= Beginning of Section =

(** * Order lifecycle, inventory ledger and invoice issuer

    A shallow embedding of the Express handlers of
    [server/routes/orders.js] and [server/routes/admin.js], together with
    the properties the specification states about them.

    Conventions of the embedding.
    - The Mongo collections are finite maps from document id to document
      ([gmap string _]); the invoice collection is a list in insertion
      order, because duplicates matter there.
    - A handler is a function from the database to a response and a new
      database.  [return res.status(..).json(..)] in the middle of a
      handler is an early exit; the [Handler] monad below threads the
      database and stops at the first response.
    - JavaScript numbers are integers ([Z]): stock counters, quantities and
      amounts in whole rupees.  Request fields that may be missing are
      [option]s; fields whose JavaScript type the code inspects are
      [jsval]s.
    - Identifiers are well-formed document ids, for which [findById]
      answers with the document or with [null]. *)

From stdpp Require Import gmap strings list fin_maps sorting.
From Stdlib Require Import ZArith Lia DecimalString.

Local Open Scope string_scope.
Local Open Scope Z_scope.

(** ** JavaScript values and coercions *)

Inductive jsval :=
| JUndefined
| JNull
| JBool (b : bool)
| JNum (n : Z)
| JStr (s : string).

(** [a || b] on possibly missing strings: the empty string is falsy. *)
Definition or_str (a b : option string) : option string :=
  match a with
  | Some s => if decide (s = "") then b else Some s
  | None => b
  end.

(** [a || ''] *)
Definition or_empty (a : option string) : string :=
  match or_str a None with Some s => s | None => "" end.

(** [x || d] on a possibly missing number: [0] and [undefined] are falsy. *)
Definition or_num (x : option Z) (d : Z) : Z :=
  match x with
  | Some n => if decide (n = 0) then d else n
  | None => d
  end.

(** [String(x)] of a possibly missing id. *)
Definition String_of (x : option string) : string :=
  match x with Some s => s | None => "undefined" end.

(** [l.includes(s)] *)
Fixpoint includes (l : list string) (s : string) : bool :=
  match l with
  | [] => false
  | x :: l' => if decide (x = s) then true else includes l' s
  end.

Definition is_digit (a : Ascii.ascii) : bool :=
  let n := Ascii.nat_of_ascii a in (48 <=? n)%nat && (n <=? 57)%nat.

Fixpoint all_digits (s : string) : bool :=
  match s with
  | EmptyString => true
  | String a s' => is_digit a && all_digits s'
  end.
(** [protectedRequest(type, path, data)] up to the call of the HTTP
    client. *)
Definition protectedRequest (type path : string) (data : Value)
  : Completion PreparedRequest :=
  cbind (url_of path) (fun url =>
  let bodyString := getParamsString data in
  let stringifiedData := json_value data in
  let input := signatureInput type path stringifiedData in
  cbind (sign input) (fun signature =>
  let headers :=
    [ ("Content-Type", Str "application/json");
      ("AccessKey", apiKey (config st));
      ("SecretKey", secret_key (config st));
      ("Timestamp", Num (sig_timestamp input));
      ("SignatureVersion", Str "v1.0");
      ("SignatureMethod", Str "HmacSHA256");
      ("Signature", Str signature) ] in
  let httpOptions :=
    if String.eqb type "post"
    then mkHttpOptions url type 10000 headers (Some stringifiedData) None
    else mkHttpOptions url type 10000 headers None (Some data) in
  Normal (mkPrepared (Some input) httpOptions bodyString))).

(** [publicRequest(type, path, params)] up to the call of the HTTP
    client. *)
Definition publicRequest (type path : string) (params : Value)
  : Completion PreparedRequest :=
  cbind (url_of path) (fun url =>
  let queryString := getParamsString params in
  Normal (mkPrepared None
            (mkHttpOptions url type 10000 [] None (Some params))
            queryString)).

End Dispatch.

(** How the promise of the HTTP client ends. *)
Inductive AxiosResult : Type :=
| Fulfilled (response : Value)
| Failed (error : Value).

Section Settling.

Variable trimAny : Value -> string -> string.
Variable st : State.

(** [axios(httpOptions).then(r => handleResponse(r, ...))
                       .catch(e => handleResponse(e, ...))]:
    an exception that escapes the first handler reaches the second one as
    the error; one that escapes the second handler is lost. *)
Definition settle (result : AxiosResult) (queryString url : string)
  : Store * Completion unit :=
  match result with
  | Fulfilled response =>
      match handleResponse trimAny st response queryString url with
      | (s, Normal tt) => (s, Normal tt)
      | (s, Throw e) =>
          handleResponse_body trimAny st (exn_value e) queryString url
            (mkStore (data_of (exn_value e)) (trace s))
      end
  | Failed error => handleResponse trimAny st error queryString url
  end.

End Settling.

(** *** Configuration *)

(** [setConfig(apiServer, apiKey, secretKey, tradePwd, logger, publicOnly)];
    a [logger] that is [None] stands for a falsy argument. *)
Definition setConfig (s : State) (apiServer apiKey secretKey tradePwd : Value)
           (logger : option Logger) (publicOnly : Value) : State :=
  let s1 := if truthy apiServer
            then mkState apiServer (config s) (log s) else s in
  let s2 := match logger with
            | Some l => mkState (WEB_BASE s1) (config s1) l
            | None => s1
            end in
  if negb (truthy publicOnly)
  then mkState (WEB_BASE s2) (mkCredentials apiKey secretKey tradePwd) (log s2)
  else s2.

(** *** What a run leaves behind *)

Definition is_settlement (ev : Event) : bool :=
  match ev with Resolve _ | Reject _ => true | _ => false end.

Definition is_logger_line (ev : Event) : bool :=
  match ev with LogLog _ | LogWarn _ => true | _ => false end.

(** The calls of [resolve] and [reject], in order. *)
Definition settlements (run : Store * Completion unit) : list Event :=
  filter is_settlement (trace (fst run)).

(** The lines handed to the logger, in order. *)
Definition logger_lines (run : Store * Completion unit) : list Event :=
  filter is_logger_line (trace (fst run)).

(** The run ended with an exception that nothing caught. *)
Definition escaped (run : Store * Completion unit) : option Exn :=
  match snd run with Throw e => Some e | Normal _ => None end.

(** *** Size of a value *)


(** The signature as the specification words it: the lowercase hexadecimal
    HMAC-SHA256, keyed by the secret, of the timestamp in decimal, the method,
    the path and the payload, one after the other. *)
Definition sign_spec (secret : string) (timestampMillis : Z)
           (method path payload : string) : string :=
  Crypto.hex
    (Crypto.hmac Crypto.sha256
       (Crypto.bytes_of_string secret)
       (Crypto.bytes_of_string
          (String.concat "" [decimal timestampMillis; method; path; payload]))).

Definition is_lower_hex (c : ascii) : bool :=
  let n := nat_of_ascii c in
  ((Nat.leb 48 n && Nat.leb n 57) || (Nat.leb 97 n && Nat.leb n 102))%bool.

Definition is_lower_letter (c : ascii) : bool :=
  let n := nat_of_ascii c in (Nat.leb 97 n && Nat.leb n 122)%bool.

(** Every character of [s] passes the test [p]. *)
Fixpoint all_chars (p : ascii -> bool) (s : string) : bool :=
  match s with
  | EmptyString => true
  | String c rest => (p c && all_chars p rest)%bool
  end.

(** A transport failure that carries no response: neither a status nor a
    body, directly or under [response]. *)
Definition pure_transport_failure (outcome : Value) : Prop :=
  nullish (get_opt outcome "status") = true
  /\ nullish (get_opt outcome "response") = true
  /\ nullish (get_opt outcome "data") = true.

(** A logger with both methods, and the module once configured with it. *)
Definition logger : Logger := mkLogger "logger" true true.

Definition configured : State :=
  setConfig initial_state Undefined (Str "key") (Str "secret") (Str "pwd")
            (Some logger) Undefined.

(** Outcomes used as examples: the ones of section 8 of the specification,
    a response and a failed request whose JSON body is [null], a body whose
    message is an object with a [toString] entry, and a timeout. *)
Definition signature_error_outcome : Value :=
  Obj [("status", Num 200);
       ("data", Obj [("code", Num 112015); ("msg", Str "bad sig")])].
(** The toasts among the events. *)
Definition toasts (added : list Ui.Event) : list Ui.Event :=
  filter (fun e => match e with
                   | Ui.ToastError _ | Ui.ToastSuccess _ => true
                   | _ => false
                   end) added.

(** The ages of the patients inserted, in order. *)
Definition agesInserted (added : list Ui.Event) : list JS.number :=
  flat_map (fun e => match e with
                     | Ui.Sent (Ui.InsertPatient _ _ age _ _ _ _ _ _ _ _ _ _ _)
                         => [age]
                     | _ => []
                     end) added.

(** What may follow a decimal numeral without changing what [parseInt]
    reads: nothing, or a first character that is neither a decimal digit
    nor the [x] of a hexadecimal prefix. *)
Definition endsNumeral (tail : string) : bool :=
  match tail with
  | EmptyString => true
  | String c _ =>
      match Num.digitValue 10 c with
      | Some _ => false
      | None => negb (Ascii.eqb c "x" || Ascii.eqb c "X")
      end
  end.

(** A filled admission form, and a ward where its bed is taken. *)
Definition filledAdmit : AdmitPatientForm.FormData :=
  {| AdmitPatientForm.mrn := "MRN-8";
     AdmitPatientForm.name := "H";
     AdmitPatientForm.age := "45";
     AdmitPatientForm.gender := "female";
     AdmitPatientForm.diagnosis := "Sepsis";
     AdmitPatientForm.bed_number := "4";
     AdmitPatientForm.history := "none";
     AdmitPatientForm.examination := "normal";
     AdmitPatientForm.notes := EmptyString;
     AdmitPatientForm.status := "Stable" |}.

Definition noRow : AdmitPatientForm.Lookup :=
  {| AdmitPatientForm.found := false;
     AdmitPatientForm.error :=
       Some ("PGRST116", ErrorObject "no rows returned") |}.

Definition bedTaken : AdmitPatientForm.Env :=
  {| AdmitPatientForm.stored := Ui.User "u1";
     AdmitPatientForm.clock := tick;
     AdmitPatientForm.existingPatient := noRow;
     AdmitPatientForm.existingBed :=
       {| AdmitPatientForm.found := true; AdmitPatientForm.error := None |};
     AdmitPatientForm.insertError := None;
     AdmitPatientForm.newPatient := Some "8" |}.

(** The patients set into the page's state, in order. *)
Definition patientsSet (added : list Ui.Event) : list Patient.t :=
  flat_map (fun e => match e with Ui.SetPatient p => [p] | _ => [] end)
    added.

(** The pages navigated to, in order. *)
Definition navigations (added : list Ui.Event) : list string :=
  flat_map (fun e => match e with Ui.Navigate path => [path] | _ => [] end)
    added.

= End of Section =

Only the number is wanted here. Please work out how many lines of the records contain "else".

6